[Dataset entries]
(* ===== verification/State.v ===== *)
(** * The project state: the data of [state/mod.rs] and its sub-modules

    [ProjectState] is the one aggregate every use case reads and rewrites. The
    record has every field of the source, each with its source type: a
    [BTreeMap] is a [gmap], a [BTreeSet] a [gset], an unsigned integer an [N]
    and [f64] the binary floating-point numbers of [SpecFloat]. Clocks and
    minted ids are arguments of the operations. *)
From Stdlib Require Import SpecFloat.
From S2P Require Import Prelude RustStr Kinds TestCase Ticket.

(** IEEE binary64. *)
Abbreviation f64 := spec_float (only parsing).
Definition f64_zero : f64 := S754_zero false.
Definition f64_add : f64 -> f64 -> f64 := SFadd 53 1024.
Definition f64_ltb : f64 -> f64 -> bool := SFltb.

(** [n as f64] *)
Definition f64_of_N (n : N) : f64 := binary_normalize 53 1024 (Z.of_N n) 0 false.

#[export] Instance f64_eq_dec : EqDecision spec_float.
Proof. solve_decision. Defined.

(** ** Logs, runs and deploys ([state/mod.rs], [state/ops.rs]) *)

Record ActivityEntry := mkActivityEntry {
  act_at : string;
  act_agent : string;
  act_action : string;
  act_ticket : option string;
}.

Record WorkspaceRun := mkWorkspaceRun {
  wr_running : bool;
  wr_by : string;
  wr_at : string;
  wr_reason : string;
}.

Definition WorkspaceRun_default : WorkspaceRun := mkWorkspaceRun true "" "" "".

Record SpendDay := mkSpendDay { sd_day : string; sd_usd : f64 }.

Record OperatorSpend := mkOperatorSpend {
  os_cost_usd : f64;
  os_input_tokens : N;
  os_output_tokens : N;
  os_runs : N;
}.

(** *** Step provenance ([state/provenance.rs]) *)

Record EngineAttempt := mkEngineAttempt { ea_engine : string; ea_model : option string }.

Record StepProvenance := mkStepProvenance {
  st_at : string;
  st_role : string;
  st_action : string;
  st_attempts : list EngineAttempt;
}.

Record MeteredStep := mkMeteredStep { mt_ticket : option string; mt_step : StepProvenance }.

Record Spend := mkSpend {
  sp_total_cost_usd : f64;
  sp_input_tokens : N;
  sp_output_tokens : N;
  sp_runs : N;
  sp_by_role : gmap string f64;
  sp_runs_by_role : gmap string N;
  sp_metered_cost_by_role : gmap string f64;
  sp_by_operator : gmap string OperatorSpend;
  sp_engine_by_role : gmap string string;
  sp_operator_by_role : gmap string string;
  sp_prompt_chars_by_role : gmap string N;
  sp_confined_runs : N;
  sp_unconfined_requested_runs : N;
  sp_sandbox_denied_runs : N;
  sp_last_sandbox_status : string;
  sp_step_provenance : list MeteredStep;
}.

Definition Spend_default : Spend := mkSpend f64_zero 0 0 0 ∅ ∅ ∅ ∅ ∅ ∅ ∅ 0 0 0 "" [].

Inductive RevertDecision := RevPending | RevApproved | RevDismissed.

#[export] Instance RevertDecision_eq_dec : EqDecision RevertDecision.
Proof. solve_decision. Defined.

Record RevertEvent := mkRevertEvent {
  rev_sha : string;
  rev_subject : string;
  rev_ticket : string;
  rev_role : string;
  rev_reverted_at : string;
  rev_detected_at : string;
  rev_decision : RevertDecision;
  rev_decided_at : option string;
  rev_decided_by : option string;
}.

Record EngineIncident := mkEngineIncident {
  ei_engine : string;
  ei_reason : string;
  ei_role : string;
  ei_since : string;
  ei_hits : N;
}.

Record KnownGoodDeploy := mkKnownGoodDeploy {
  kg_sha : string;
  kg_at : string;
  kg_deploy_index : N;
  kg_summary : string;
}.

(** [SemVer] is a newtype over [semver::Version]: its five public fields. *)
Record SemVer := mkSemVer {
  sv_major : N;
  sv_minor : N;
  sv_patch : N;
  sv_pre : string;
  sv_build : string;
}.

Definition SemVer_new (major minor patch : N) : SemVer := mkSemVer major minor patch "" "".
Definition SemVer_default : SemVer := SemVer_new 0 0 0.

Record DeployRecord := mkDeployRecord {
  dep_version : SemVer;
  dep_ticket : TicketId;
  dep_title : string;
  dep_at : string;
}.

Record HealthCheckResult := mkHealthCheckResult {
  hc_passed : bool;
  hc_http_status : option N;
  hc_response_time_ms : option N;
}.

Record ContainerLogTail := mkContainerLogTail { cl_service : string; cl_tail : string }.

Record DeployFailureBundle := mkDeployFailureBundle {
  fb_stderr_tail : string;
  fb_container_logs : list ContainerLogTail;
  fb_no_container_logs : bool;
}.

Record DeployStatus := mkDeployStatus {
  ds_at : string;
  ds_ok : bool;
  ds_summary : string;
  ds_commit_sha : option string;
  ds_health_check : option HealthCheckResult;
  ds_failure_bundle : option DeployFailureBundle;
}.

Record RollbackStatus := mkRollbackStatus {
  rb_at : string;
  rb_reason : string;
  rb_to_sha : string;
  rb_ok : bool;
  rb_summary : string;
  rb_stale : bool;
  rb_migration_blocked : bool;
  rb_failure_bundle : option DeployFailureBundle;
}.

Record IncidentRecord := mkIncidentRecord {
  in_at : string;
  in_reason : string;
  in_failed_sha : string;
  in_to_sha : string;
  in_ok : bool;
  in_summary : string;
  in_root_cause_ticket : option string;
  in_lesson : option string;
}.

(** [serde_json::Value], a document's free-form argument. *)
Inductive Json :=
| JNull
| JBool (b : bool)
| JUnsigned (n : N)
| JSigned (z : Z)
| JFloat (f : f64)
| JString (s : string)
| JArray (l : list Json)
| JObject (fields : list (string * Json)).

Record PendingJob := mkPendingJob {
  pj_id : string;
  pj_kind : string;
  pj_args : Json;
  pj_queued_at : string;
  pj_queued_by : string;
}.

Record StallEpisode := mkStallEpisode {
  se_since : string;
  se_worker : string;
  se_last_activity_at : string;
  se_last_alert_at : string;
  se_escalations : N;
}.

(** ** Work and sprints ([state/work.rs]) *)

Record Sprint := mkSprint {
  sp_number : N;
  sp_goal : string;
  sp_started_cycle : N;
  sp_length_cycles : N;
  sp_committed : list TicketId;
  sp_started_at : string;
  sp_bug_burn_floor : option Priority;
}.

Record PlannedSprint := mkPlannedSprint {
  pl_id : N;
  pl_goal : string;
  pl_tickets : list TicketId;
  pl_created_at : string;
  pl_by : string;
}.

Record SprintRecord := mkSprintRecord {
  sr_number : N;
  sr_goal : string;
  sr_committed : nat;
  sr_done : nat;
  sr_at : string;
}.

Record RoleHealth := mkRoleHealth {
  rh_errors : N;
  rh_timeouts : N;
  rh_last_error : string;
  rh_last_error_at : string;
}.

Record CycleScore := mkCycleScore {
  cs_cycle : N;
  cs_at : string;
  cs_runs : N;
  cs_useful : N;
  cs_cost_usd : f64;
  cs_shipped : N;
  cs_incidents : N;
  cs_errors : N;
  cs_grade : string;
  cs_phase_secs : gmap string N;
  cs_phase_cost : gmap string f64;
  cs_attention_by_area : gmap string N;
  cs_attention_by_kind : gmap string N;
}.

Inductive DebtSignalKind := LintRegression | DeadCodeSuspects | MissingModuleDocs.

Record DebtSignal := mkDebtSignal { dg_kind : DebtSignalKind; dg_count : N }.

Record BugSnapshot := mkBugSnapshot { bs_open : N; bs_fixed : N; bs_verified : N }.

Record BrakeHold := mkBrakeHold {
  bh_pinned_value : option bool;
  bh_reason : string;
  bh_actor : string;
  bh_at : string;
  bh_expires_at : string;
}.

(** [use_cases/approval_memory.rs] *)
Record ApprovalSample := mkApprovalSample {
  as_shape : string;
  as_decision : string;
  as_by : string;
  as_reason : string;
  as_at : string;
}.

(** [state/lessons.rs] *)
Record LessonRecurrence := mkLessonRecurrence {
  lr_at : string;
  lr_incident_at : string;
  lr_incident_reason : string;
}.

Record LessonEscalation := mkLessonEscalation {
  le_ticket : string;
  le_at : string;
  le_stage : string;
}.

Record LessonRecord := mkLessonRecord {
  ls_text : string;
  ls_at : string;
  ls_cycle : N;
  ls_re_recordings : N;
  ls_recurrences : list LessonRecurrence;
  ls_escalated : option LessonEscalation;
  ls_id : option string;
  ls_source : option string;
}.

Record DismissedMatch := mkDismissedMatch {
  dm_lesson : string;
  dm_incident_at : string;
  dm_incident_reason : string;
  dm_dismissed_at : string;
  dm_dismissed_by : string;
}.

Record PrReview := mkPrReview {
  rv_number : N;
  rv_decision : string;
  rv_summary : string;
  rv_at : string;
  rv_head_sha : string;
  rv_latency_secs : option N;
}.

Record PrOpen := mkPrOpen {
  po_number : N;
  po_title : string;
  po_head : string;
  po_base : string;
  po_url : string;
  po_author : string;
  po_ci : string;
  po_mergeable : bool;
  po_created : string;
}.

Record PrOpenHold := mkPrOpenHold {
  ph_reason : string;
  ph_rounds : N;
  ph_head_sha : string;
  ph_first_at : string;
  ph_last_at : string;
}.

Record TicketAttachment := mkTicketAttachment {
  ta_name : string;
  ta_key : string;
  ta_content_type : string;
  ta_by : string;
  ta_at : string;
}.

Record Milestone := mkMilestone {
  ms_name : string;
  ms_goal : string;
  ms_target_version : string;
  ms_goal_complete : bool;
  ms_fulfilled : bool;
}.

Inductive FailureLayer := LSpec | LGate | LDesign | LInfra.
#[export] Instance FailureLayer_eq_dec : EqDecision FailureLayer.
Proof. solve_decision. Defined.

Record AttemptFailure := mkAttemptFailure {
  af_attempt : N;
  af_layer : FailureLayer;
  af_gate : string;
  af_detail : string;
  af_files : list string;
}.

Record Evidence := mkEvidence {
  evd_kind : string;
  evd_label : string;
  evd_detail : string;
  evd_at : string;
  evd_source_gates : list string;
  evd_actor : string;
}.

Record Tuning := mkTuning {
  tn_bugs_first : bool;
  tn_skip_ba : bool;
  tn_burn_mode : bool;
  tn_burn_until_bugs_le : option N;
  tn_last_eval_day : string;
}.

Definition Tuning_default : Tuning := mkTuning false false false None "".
--
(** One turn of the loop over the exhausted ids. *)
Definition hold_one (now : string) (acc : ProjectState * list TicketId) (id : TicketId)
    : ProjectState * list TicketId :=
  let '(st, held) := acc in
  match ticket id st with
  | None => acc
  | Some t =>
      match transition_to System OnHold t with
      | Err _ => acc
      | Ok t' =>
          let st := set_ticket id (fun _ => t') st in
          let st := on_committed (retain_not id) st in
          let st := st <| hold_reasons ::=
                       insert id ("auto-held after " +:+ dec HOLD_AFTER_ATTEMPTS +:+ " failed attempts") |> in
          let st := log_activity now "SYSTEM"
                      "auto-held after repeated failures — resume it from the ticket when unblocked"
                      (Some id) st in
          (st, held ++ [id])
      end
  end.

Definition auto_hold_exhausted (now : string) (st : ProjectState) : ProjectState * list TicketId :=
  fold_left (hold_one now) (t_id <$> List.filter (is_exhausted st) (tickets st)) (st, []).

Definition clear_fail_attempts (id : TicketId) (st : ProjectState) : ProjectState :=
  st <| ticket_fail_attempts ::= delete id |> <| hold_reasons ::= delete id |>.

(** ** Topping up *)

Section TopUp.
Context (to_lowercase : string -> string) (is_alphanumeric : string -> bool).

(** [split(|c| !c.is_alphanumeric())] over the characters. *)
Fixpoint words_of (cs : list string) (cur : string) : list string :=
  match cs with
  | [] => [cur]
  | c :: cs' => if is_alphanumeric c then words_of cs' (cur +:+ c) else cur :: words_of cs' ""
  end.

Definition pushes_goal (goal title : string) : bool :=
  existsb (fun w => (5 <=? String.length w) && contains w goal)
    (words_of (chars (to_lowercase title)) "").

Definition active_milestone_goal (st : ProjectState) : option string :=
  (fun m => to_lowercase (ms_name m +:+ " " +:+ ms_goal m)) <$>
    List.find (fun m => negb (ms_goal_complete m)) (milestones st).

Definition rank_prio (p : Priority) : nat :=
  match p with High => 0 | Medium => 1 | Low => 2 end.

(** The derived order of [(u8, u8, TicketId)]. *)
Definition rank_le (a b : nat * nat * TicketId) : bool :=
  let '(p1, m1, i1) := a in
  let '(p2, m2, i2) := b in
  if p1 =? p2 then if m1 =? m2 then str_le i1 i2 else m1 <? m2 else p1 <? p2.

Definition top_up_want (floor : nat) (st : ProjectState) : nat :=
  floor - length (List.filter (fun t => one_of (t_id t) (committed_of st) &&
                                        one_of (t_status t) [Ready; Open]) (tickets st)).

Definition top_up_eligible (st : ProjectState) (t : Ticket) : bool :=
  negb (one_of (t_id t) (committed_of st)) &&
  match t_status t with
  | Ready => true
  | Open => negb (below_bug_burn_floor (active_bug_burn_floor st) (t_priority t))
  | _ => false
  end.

→ Exercise: Proceeding from the line containing "(* ===== verification/State.v ===== *)" through the line containing "From S2P Require", transcribe the lines above exactly, both end lines included.

→ Response area:
(* ===== verification/State.v ===== *)
(** * The project state: the data of [state/mod.rs] and its sub-modules

    [ProjectState] is the one aggregate every use case reads and rewrites. The
    record has every field of the source, each with its source type: a
    [BTreeMap] is a [gmap], a [BTreeSet] a [gset], an unsigned integer an [N]
    and [f64] the binary floating-point numbers of [SpecFloat]. Clocks and
    minted ids are arguments of the operations. *)
From Stdlib Require Import SpecFloat.
From S2P Require Import Prelude RustStr Kinds TestCase Ticket.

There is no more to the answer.